January 3, 201016 yr Today while watching a movie I got a long pause. Didn't know why so I checked my unRaid menu and saw I had errors on a drive and the ball was red. I should have grabbed a report but I didn't. I shut the box down and proceeded to change the SATA cable w/ a fresh one. Then I powered the box back up and still had the red ball. I then ran a SMART test and the drive passed. No problems at all. So I was going to do the Trust my Array prodedure since I'm sure there is nothing wrong w/ the drive. I went back into the menu and clicked Restore. Everything went blue but my cache disk of course. I then telnet into the box and typed the command mdcmd set invalidslot 99 and got: cmdOper=set cmdResult=failed As of right now I have not done nothing else until I get a response on what to do next.
January 3, 201016 yr Author Actually I did everything right except I had a typo when I typed the original command "invalitslot" LOL Its running a parity check which won't be done until tomorrow morning. Started with 92 errors but I'm pretty sure that they will fix themselves and everything will be straight.
January 5, 201016 yr Author I'm getting errors now after running parity check twice. First I had 92 errors. I ran it again after that and got 0. So I assumed everything was ok. I've attached my syslog. http://filebin.ca/rxcoqz/syslog-2006-01-05.txt
January 13, 201016 yr Wow, that is one seriously troubled machine! Several serious problems, but the most important is something seriously wrong systemically with the machine that when instructed to spin multiple drives down, many or most of the SATA links go down! That is not supposed to happen(!), and because of other really odd behaviors, my first recommendation is to try another and better power supply. I can't think of any other way to explain what is happening. The motherboard also may be defective, as there is something wrong with IRQ19. It assigns some USB ports to IRQ19, then has to disable it. It then assigns it to your SiI3132 card, but has to disable it AGAIN (so any drives that might have been connected to it would have been disabled). It then assigns IRQ19 to your motherboard SATA ports, and although I don't see any further problems with IRQ19, I don't trust it either. It is possible that a Boot Code might produce better behavior, such as pci=nomsi or pci=routeirq or irqpoll. You also have a bad SATA cable (the most likely explanation) connected to sdo (WDC_WD10EADS-00L5B1_WD-WCAU49150622). I don't understand why unRAID tries over and over to spin all of the drives down. Each round of spin downs results in numerous exceptions, errors, resets, and speed limiting, and once finally resolved, starts all over again with another set of spin down commands, perhaps because unRAID detected that one or more of the drives did not respond correctly that it was spun down.
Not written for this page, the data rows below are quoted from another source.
Lemma findWordComponents_at_most_one_box_per_pixel_witness :
  (length [mkWordBox 5 3 10 11 "word_1"]
   <= Z.to_nat (Dx pageImage) * Z.to_nat (Dy pageImage))%nat.
Proof.
  apply (findWordComponents_at_most_one_box_per_pixel 200 pageImage).
  vm_compute. reflexivity.
Defined.

(** ** From the image to words and lines *)

Lemma boundsOf_inside img group x0 y0 x1 y1 :
  Forall (insideImage img) group -> boundsOf group (x0, y0, x1, y1) ->
  0 <= x0 /\ 0 <= y0 /\ x1 <= Dx img /\ y1 <= Dy img.
Proof.
  intros Hin (_ & Ex0 & Ey0 & Ex1 & Ey1). rewrite Forall_forall in Hin.
  apply Exists_exists in Ex0 as (b0 & Hb0 & ->).
  apply Exists_exists in Ey0 as (b1 & Hb1 & ->).
  apply Exists_exists in Ex1 as (b2 & Hb2 & ->).
  apply Exists_exists in Ey1 as (b3 & Hb3 & ->).
  pose proof (Hin b0 Hb0) as P0. pose proof (Hin b1 Hb1) as P1.
  pose proof (Hin b2 Hb2) as P2. pose proof (Hin b3 Hb3) as P3.
  unfold insideImage in *. lia.
Qed.

Lemma merge_geometry sm components :
  len components <= int_max -> Forall pixel_box components ->
  exists out groups,
    mergeNearbyComponentsWith sm components = Done out /\
    concat groups = components /\
    Forall (fun g => g <> []) groups /\
    Forall2 unionBox groups out.
Proof.
  intros Hlen Hpix.
  destruct (mergeNearbyComponents_groups sm components Hlen)
    as (out & groups & Hrun & (Hcat & Hne & _ & _) & Hm).
  exists out, groups. split; [assumption | ]. split; [assumption | ].
  split; [assumption | ].
  apply merged_unionBox; [assumption | | assumption].
  apply Forall_concat. rewrite Hcat. assumption.
Qed.

Lemma merged_words_inside img groups out :
  Forall (fun g => g <> []) groups ->
  Forall (fun b => insideImage img b /\ pixel_box b /\ positive_box b) (concat groups) ->
  Forall2 unionBox groups out ->
  Forall (fun w => insideImage img w /\ pixel_box w /\ positive_box w) out /\
  (forall c, In c (concat groups) -> exists w, In w out /\ within c w) /\
  length out = length groups.
Proof.
  intros Hne Hall Hunion. induction Hunion as [|g w groups out Hgw _ IH]; simpl in *.
  - split; [constructor | ]. split; [intros c [] | reflexivity].
  - apply Forall_cons_1 in Hne as [Hg Hne].
    apply Forall_app in Hall as [Hallg Hallr].
    destruct (IH Hne Hallr) as (Hout & Hcover & Hlen).
    assert (Hing : Forall (insideImage img) g)
      by (eapply Forall_impl; [exact Hallg | simpl; tauto]).
    assert (Hpixg : Forall pixel_box g)
      by (eapply Forall_impl; [exact Hallg | simpl; tauto]).
    assert (Hposg : Forall positive_box g)
      by (eapply Forall_impl; [exact Hallg | simpl; tauto]).
    split; [ | split].
    + constructor; [ | assumption]. split; [ | split].
      * pose proof (boundsOf_inside img g _ _ _ _ Hing Hgw) as Hb.
        pose proof (unionBox_pixel_box g w Hg Hpixg Hgw) as Hp.
        unfold insideImage, pixel_box in *. lia.
      * eapply unionBox_pixel_box; eassumption.
      * eapply unionBox_positive; eassumption.
    + intros c Hc. apply in_app_or in Hc as [Hc | Hc].
      * exists w. split; [left; reflexivity | eapply unionBox_within; eassumption].
      * destruct (Hcover c Hc) as (w' & Hw' & Hin).
        exists w'. split; [right | ]; assumption.
    + lia.
Qed.

Lemma refine_geometry sm sort_Slice img components :
  (forall less l, Permutation (sort_Slice less l) l) ->
  len components <= int_max ->
  Forall (fun b => insideImage img b /\ pixel_box b /\ positive_box b) components ->
  exists words,
    refineComponentsToWordsWith sm sort_Slice components = Done words /\
    Forall (fun w => insideImage img w /\ pixel_box w /\ positive_box w) words /\
    (forall c, In c components -> exists w, In w words /\ within c w) /\
    (length words <= length components)%nat.
Proof.
  intros Hperm Hlen Hall. unfold refineComponentsToWordsWith.
  destruct (len components =? 0) eqn:Hzero.
  { apply len_zero in Hzero. subst components. exists [].
    split; [reflexivity | ]. split; [constructor | ]. split; [intros c [] | lia]. }
  pose proof (Hperm lessComponents components) as Hp.
  assert (Hall' : Forall (fun b => insideImage img b /\ pixel_box b /\ positive_box b)
                         (sort_Slice lessComponents components)).
  { rewrite Hp. assumption. }
  destruct (merge_geometry sm (sort_Slice lessComponents components))
    as (out & groups & Hrun & Hcat & Hne & Hunion).
  { unfold len in *. rewrite (Permutation_length Hp). assumption. }
  { eapply Forall_impl; [exact Hall' | simpl; tauto]. }
  rewrite <- Hcat in Hall'.
  destruct (merged_words_inside img groups out Hne Hall' Hunion)
    as (Hout & Hcover & Hlenout).
  exists out. split; [assumption | ]. split; [assumption | ]. split.
  - intros c Hc. apply Hcover. rewrite Hcat.
    apply (Permutation_in c (Permutation_sym Hp)). assumption.
  - pose proof (concat_nonempty_length groups Hne) as Hc.
    rewrite Hcat, (Permutation_length Hp) in Hc. lia.
Qed.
These sequences of spin down commands and the resultant exceptions ultimately result in 4 of the drives being disabled. I think Tom may want to take a look at your syslog, not because he can fix your machine, but because I don't think unRAID responded correctly here, in a very unusual situation. It's also possible that your motherboard is not fully compatible with Linux, but there may be one or more of those boot codes that will enable it to run well enough.